When a biopsy confirms cancer and the malignancy is confined to the gland, patients can opt for surgery, radiation therapy, or "watchful waiting" in which the patient schedules more checkups and reports new symptoms immediately.
A decade ago, fewer than one in three patients opted for surgery. As surgical techniques improved, though, the number of men choosing operations has grown tremendously.

Dr.

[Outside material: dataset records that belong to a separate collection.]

Lemma step_valid e x ys :
  is_Some (forest_at ts x) -> select_step ts e x = Some ys -> Forall (fun y => is_Some (forest_at ts y)) ys.
Proof using.
  intros Hx. pose proof (forest_at_parent x Hx) as Hp. destruct Hx as [cs Hx]. unfold select_step. rewrite ?Hx. cbn.
  destruct (SelectorPath.m_type e); [intros [= <-]..|]; try (repeat constructor; by rewrite ?Hx).
  - by eapply select_children_valid.
  - apply (select_forest_valid _ (S (sizes cs)) x cs); [lia|done|done].
  - destruct x; [done|]. intros [= <-]. by repeat constructor.
Qed.

Lemma steps_spec e xs :
  SelectorPath.m_tag e = 0 \/ (2 <= SelectorPath.m_tag e /\ exists nam, TagTable.find tagmap nam = SelectorPath.m_tag e) ->
  Forall (fun x => is_Some (forest_at ts x)) xs ->
  res_flat_map (SelectNodes.select_element st e) (positions xs) =
  match select_steps ts e xs with
  | Some ys => Ok (positions ys)
  | None => Throw (RuntimeError "selecting /.. from root")
  end /\
  (forall ys, select_steps ts e xs = Some ys -> Forall (fun y => is_Some (forest_at ts y)) ys).
Proof using Hrep Hok.
  intros Htag. induction 1 as [|x xs Hx _ [IH1 IH2]]; [split; [done|intros ys [= <-]; constructor]|].
  cbn [map res_flat_map select_steps]. rewrite step_spec by done.
  destruct (select_step ts e x) as [ys|] eqn:E; cbn [mbind res_bind option_bind]; [|split; done].
  rewrite IH1. destruct (select_steps ts e xs) as [zs|]; cbn; [|split; done].
  split; [by rewrite map_app|]. intros ? [= <-]. apply Forall_app. split; [by eapply step_valid|by apply IH2].
Qed.

Lemma path_spec path : forall xs,
  registered path -> Forall (fun x => is_Some (forest_at ts x)) xs ->
  SelectNodes.select_from st path (positions xs) =
  match select_path ts path xs with
  | Some ys => Ok (positions ys)
  | None => Throw (RuntimeError "selecting /.. from root")
  end.
Proof using Hrep Hok.
  induction path as [|e path IH]; intros xs Hreg Hxs; [done|]. apply Forall_cons in Hreg as [He Hreg].
  cbn [SelectNodes.select_from select_path]. destruct (steps_spec e xs He Hxs) as [-> Hv].
  destruct (select_steps ts e xs) as [ys|]; [|done]. cbn [mbind res_bind option_bind]. apply IH; [done|]. by apply Hv.
Qed.

Lemma skip_current_select path : forall xs, select_path ts (SelectNodes.skip_current path) xs = select_path ts path xs.
Proof using.
  induction path as [|e path IH]; intros xs; [done|]. cbn [SelectNodes.skip_current].
  case_bool_decide as E; [|done]. rewrite IH. cbn [select_path].
  replace (select_steps ts e xs) with (Some xs); [done|]. induction xs as [|x xs IHxs]; [done|].
  cbn [select_steps]. rewrite <- IHxs. unfold select_step. by rewrite E.
Qed.

Lemma skip_current_registered path : registered path -> registered (SelectNodes.skip_current path).
Proof using.
  induction 1 as [|e path He Hp IH]; [constructor|]. cbn. case_bool_decide; [done|]. by constructor.
Qed.

Lemma select_nodes_spec path x :
  registered path -> is_Some (forest_at ts x) ->
  SelectNodes.selectNodes path st (Z.of_nat (pos ts x)) =
  match select ts path x with
  | Some ys => Ok (positions ys)
  | None => Throw (RuntimeError "selecting /.. from root")
  end.
Proof using Hrep Hok.
  intros Hreg Hx. unfold SelectNodes.selectNodes, select. rewrite <- skip_current_select.
  apply (path_spec _ [x]); [by apply skip_current_registered|by repeat constructor].
Qed.

Lemma select_valid path x ys :
  is_Some (forest_at ts x) -> registered path -> select ts path x = Some ys ->
  Forall (fun y => is_Some (forest_at ts y)) ys.
Proof using Hrep Hok.
  intros Hx Hreg. unfold select. assert (Forall (fun y => is_Some (forest_at ts y)) [x]) as Hxs by by repeat constructor.
  revert Hxs. generalize [x]. clear x Hx. induction path as [|e path IH]; intros xs Hxs; cbn [select_path]; [by intros [= <-]|].
  apply Forall_cons in Hreg as [He Hreg]. destruct (steps_spec e xs He Hxs) as [_ Hv].
  destruct (select_steps ts e xs) as [zs|]; [|done]. cbn [option_bind mbind]. intros H. eapply IH; [done| |exact H]. by apply Hv.
Qed.

Lemma content_spec x nd :
  is_Some (forest_at ts x) -> InputStructure.node st (Z.of_nat (pos ts x)) = Ok nd ->
  InputStructure.contentvalue st nd = Ok (value_at ts x).
Proof using Hrep.
  intros [cs Hx] Hnd. destruct (node_at _ _ Hx) as (A & d & B & nd' & Hloc & Hnd' & Hokn).
  rewrite Hnd in Hnd'. injection Hnd' as <-. pose proof (ok_value _ _ _ _ _ Hokn) as Hv.
  rewrite (loc_value _ _ _ _ _ _ Hloc) in Hv. unfold InputStructure.contentvalue.
  destruct (value_at ts x) as [v|]; [|by rewrite Hv]. destruct Hv as [Hpos Hv].
  rewrite (proj2 (Z.eqb_neq _ _)) by lia. by rewrite Hv.
Qed.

Vincent Lanteri, left, during the prostate operation with Dr. Louis J. Di Bella, a Nutley urologist.
The robotic surgeries make up just a fraction of the total number of operations performed, yet the number of procedures is expected to grow to 7,000 by the end of this year, a dramatic increase from the 2,000 performed last year, Esposito said.
However, prostate cancer patients who opt for surgery must carefully weigh the risks. In a survey of patients aged 65 and older prepared by the National Cancer Institute, about 60 percent of the men were unable to maintain erections for intercourse, even though almost all of them had been able to have erections to at least some extent before surgery.
Two-thirds of the patients surveyed also reported urinary incontinence. However, men who are younger at the time of surgery and those who are operated on by the most skilled surgeons may nave fewer complications, the cancer institute survey concluded.
"When you have a relatively young man and we don't have to take one of the nerves, they'll do much better," said Lanteri, co-director of the Prostate Cancer Center at Hackensack and a clinical professor of urology at UMDNJ - University Hospital in Newark.
"We have men in their 40s, 50s, and early 60s who have excellent erectile function," Lanteri said.
One of their patients, Ed Hacker, a 61-year-old captain in the Perth Amboy Fire Department who underwent the surgery in September, reports no complications.
"All my bodily functions are fantastic, if you know what I'm saying," he said.
The Woodbridge man, who also installs fire prevention systems, said he returned to work quickly. "I was out doing a job in three weeks," he said.
A checkup last month showed that his health is excellent, he said.
"My sister is a nun in Florida, and she said lots of novenas for me," Hacker said. "I know they helped. The surgeons had something to do with it, too."